» What you are asked to do
Repeat each entry below without omitting a single word.

┌────────

(** [x] stood before every element of [l]: it goes after the elements with
    a greater key and before the others. *)
Fixpoint insert_reverse (x : A) (l : list A) : list A :=
  match l with
  | [] => [x]
  | y :: l' => if lt (key x) (key y) then y :: insert_reverse x l' else x :: l
  end.

Definition sorted_reverse (l : list A) : list A := foldr insert_reverse [] l.
End Sorted.

(** ** Dictionaries that are iterated: insertion-ordered association lists *)

Fixpoint dict_set {V} (k : string) (v : V) (d : list (string * V)) : list (string * V) :=
  match d with
  | [] => [(k, v)]
  | (k', v') :: d' => if String.eqb k k' then (k, v) :: d' else (k', v') :: dict_set k v d'
  end.

(** [{k: v for (k, v) in pairs}] *)
Definition dict_comp {V} (pairs : list (string * V)) : list (string * V) :=
  fold_left (λ d kv, dict_set kv.1 kv.2 d) pairs [].

(** ** Strings *)

(** [s.startswith(p)] *)
Fixpoint startswith (s p : string) : bool :=
  match p, s with
  | EmptyString, _ => true
  | String _ _, EmptyString => false
  | String a p', String b s' => if Ascii.eqb a b then startswith s' p' else false
  end.

(** [sub in s] *)
Fixpoint contains (sub s : string) : bool :=
  startswith s sub ||
  match s with
  | EmptyString => false
  | String _ s' => contains sub s'
  end.

Definition cons_head (c : ascii) (pieces : list string) : list string :=
  match pieces with
  | [] => [String c ""]
  | p :: ps => String c p :: ps
  end.

(** The left-to-right scan of [s.split(sep)] for a non-empty [sep]; [skip] is
    the number of characters of a separator just matched that are still to be
    passed over. *)
Fixpoint split_go (sep : string) (skip : nat) (s : string) : list string :=
  match s with
  | EmptyString => [""]
  | String c s' =>
      match skip with
      | S k => split_go sep k s'
      | O =>
          if startswith s sep
          then "" :: split_go sep (String.length sep - 1) s'
          else cons_head c (split_go sep 0 s')
      end
  end.

(** [s.split(sep)]; an empty separator raises [ValueError]. *)
Definition split (sep s : string) : result (list string) :=
  match sep with
  | EmptyString => raise ValueError
  | String _ _ => mret (split_go sep 0 s)
  end.

(** [s.replace('', new)] puts [new] before every character and at the end. *)
Fixpoint interleave (new s : string) : string :=
  match s with
  | EmptyString => new
  | String c s' => new +:+ String c (interleave new s')
  end.

Fixpoint replace_go (old new : string) (skip : nat) (s : string) : string :=
  match s with
  | EmptyString => ""
  | String c s' =>
      match skip with
      | S k => replace_go old new k s'
      | O =>
          if startswith s old
          then new +:+ replace_go old new (String.length old - 1) s'
          else String c (replace_go old new 0 s')
      end
  end.

(** [s.replace(old, new)] *)
Definition replace (old new s : string) : string :=
  match old with
  | EmptyString => interleave new s
  | String _ _ => replace_go old new 0 s
  end.

(** [str(z)] for an integer *)
Definition str (z : Z) : string := NilZero.string_of_int (Z.to_int z).

(** ** Tokens

    A fragment of Python's lexical grammar: braces, parentheses, colon, comma,
    minus, comparison operators, string literals without escapes, decimal
    integers and names. *)

Inductive token : Type :=
  | TLBrace | TRBrace | TLParen | TRParen | TColon | TComma | TMinus
  | TOp (op : string)
  | TStr (s : string)
  | TInt (z : Z)
  | TName (s : string).

Inductive lex_state : Type :=
  | LIdle
  | LStr (quote : ascii) (acc : string)
  | LNum (digits : string)
  | LName (acc : string)
  | LOp (c : ascii).

Definition code (c : ascii) : nat := nat_of_ascii c.

Definition is_blank (c : ascii) : bool :=
  (code c =? 32)%nat || (code c =? 9)%nat || (code c =? 10)%nat || (code c =? 13)%nat.

Definition is_decimal (c : ascii) : bool := (48 <=? code c)%nat && (code c <=? 57)%nat.

Definition is_name_start (c : ascii) : bool :=
  ((65 <=? code c)%nat && (code c <=? 90)%nat) ||
  ((97 <=? code c)%nat && (code c <=? 122)%nat) || (code c =? 95)%nat.

Definition digit_value (c : ascii) : Z := Z.of_nat (code c - 48).

Definition decimal_value (digits : string) : Z :=
  fold_left (λ acc c, 10 * acc + digit_value c) (list_ascii_of_string digits) 0.

(** A decimal integer literal is [0] or starts with a non-zero digit. *)
Definition int_of_digits (digits : string) : option Z :=
  match digits with
  | String c rest =>
      if (code c =? 48)%nat && negb (String.eqb rest "") then None
      else Some (decimal_value digits)
  | EmptyString => None
  end.

Definition snoc (s : string) (c : ascii) : string := s +:+ String c "".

└────────

» Expected output
(** [x] stood before every element of [l]: it goes after the elements with
    a greater key and before the others. *)
Fixpoint insert_reverse (x : A) (l : list A) : list A :=
  match l with
  | [] => [x]
  | y :: l' => if lt (key x) (key y) then y :: insert_reverse x l' else x :: l
  end.

Definition sorted_reverse (l : list A) : list A := foldr insert_reverse [] l.
End Sorted.

(** ** Dictionaries that are iterated: insertion-ordered association lists *)

Fixpoint dict_set {V} (k : string) (v : V) (d : list (string * V)) : list (string * V) :=
  match d with
  | [] => [(k, v)]
  | (k', v') :: d' => if String.eqb k k' then (k, v) :: d' else (k', v') :: dict_set k v d'
  end.

(** [{k: v for (k, v) in pairs}] *)
Definition dict_comp {V} (pairs : list (string * V)) : list (string * V) :=
  fold_left (λ d kv, dict_set kv.1 kv.2 d) pairs [].

(** ** Strings *)

(** [s.startswith(p)] *)
Fixpoint startswith (s p : string) : bool :=
  match p, s with
  | EmptyString, _ => true
  | String _ _, EmptyString => false
  | String a p', String b s' => if Ascii.eqb a b then startswith s' p' else false
  end.

(** [sub in s] *)
Fixpoint contains (sub s : string) : bool :=
  startswith s sub ||
  match s with
  | EmptyString => false
  | String _ s' => contains sub s'
  end.

Definition cons_head (c : ascii) (pieces : list string) : list string :=
  match pieces with
  | [] => [String c ""]
  | p :: ps => String c p :: ps
  end.

(** The left-to-right scan of [s.split(sep)] for a non-empty [sep]; [skip] is
    the number of characters of a separator just matched that are still to be
    passed over. *)
Fixpoint split_go (sep : string) (skip : nat) (s : string) : list string :=
  match s with
  | EmptyString => [""]
  | String c s' =>
      match skip with
      | S k => split_go sep k s'
      | O =>
          if startswith s sep
          then "" :: split_go sep (String.length sep - 1) s'
          else cons_head c (split_go sep 0 s')
      end
  end.

(** [s.split(sep)]; an empty separator raises [ValueError]. *)
Definition split (sep s : string) : result (list string) :=
  match sep with
  | EmptyString => raise ValueError
  | String _ _ => mret (split_go sep 0 s)
  end.

(** [s.replace('', new)] puts [new] before every character and at the end. *)
Fixpoint interleave (new s : string) : string :=
  match s with
  | EmptyString => new
  | String c s' => new +:+ String c (interleave new s')
  end.

Fixpoint replace_go (old new : string) (skip : nat) (s : string) : string :=
  match s with
  | EmptyString => ""
  | String c s' =>
      match skip with
      | S k => replace_go old new k s'
      | O =>
          if startswith s old
          then new +:+ replace_go old new (String.length old - 1) s'
          else String c (replace_go old new 0 s')
      end
  end.

(** [s.replace(old, new)] *)
Definition replace (old new s : string) : string :=
  match old with
  | EmptyString => interleave new s
  | String _ _ => replace_go old new 0 s
  end.

(** [str(z)] for an integer *)
Definition str (z : Z) : string := NilZero.string_of_int (Z.to_int z).

(** ** Tokens

    A fragment of Python's lexical grammar: braces, parentheses, colon, comma,
    minus, comparison operators, string literals without escapes, decimal
    integers and names. *)

Inductive token : Type :=
  | TLBrace | TRBrace | TLParen | TRParen | TColon | TComma | TMinus
  | TOp (op : string)
  | TStr (s : string)
  | TInt (z : Z)
  | TName (s : string).

Inductive lex_state : Type :=
  | LIdle
  | LStr (quote : ascii) (acc : string)
  | LNum (digits : string)
  | LName (acc : string)
  | LOp (c : ascii).

Definition code (c : ascii) : nat := nat_of_ascii c.

Definition is_blank (c : ascii) : bool :=
  (code c =? 32)%nat || (code c =? 9)%nat || (code c =? 10)%nat || (code c =? 13)%nat.

Definition is_decimal (c : ascii) : bool := (48 <=? code c)%nat && (code c <=? 57)%nat.

Definition is_name_start (c : ascii) : bool :=
  ((65 <=? code c)%nat && (code c <=? 90)%nat) ||
  ((97 <=? code c)%nat && (code c <=? 122)%nat) || (code c =? 95)%nat.

Definition digit_value (c : ascii) : Z := Z.of_nat (code c - 48).

Definition decimal_value (digits : string) : Z :=
  fold_left (λ acc c, 10 * acc + digit_value c) (list_ascii_of_string digits) 0.

(** A decimal integer literal is [0] or starts with a non-zero digit. *)
Definition int_of_digits (digits : string) : option Z :=
  match digits with
  | String c rest =>
      if (code c =? 48)%nat && negb (String.eqb rest "") then None
      else Some (decimal_value digits)
  | EmptyString => None
  end.

Definition snoc (s : string) (c : ascii) : string := s +:+ String c "".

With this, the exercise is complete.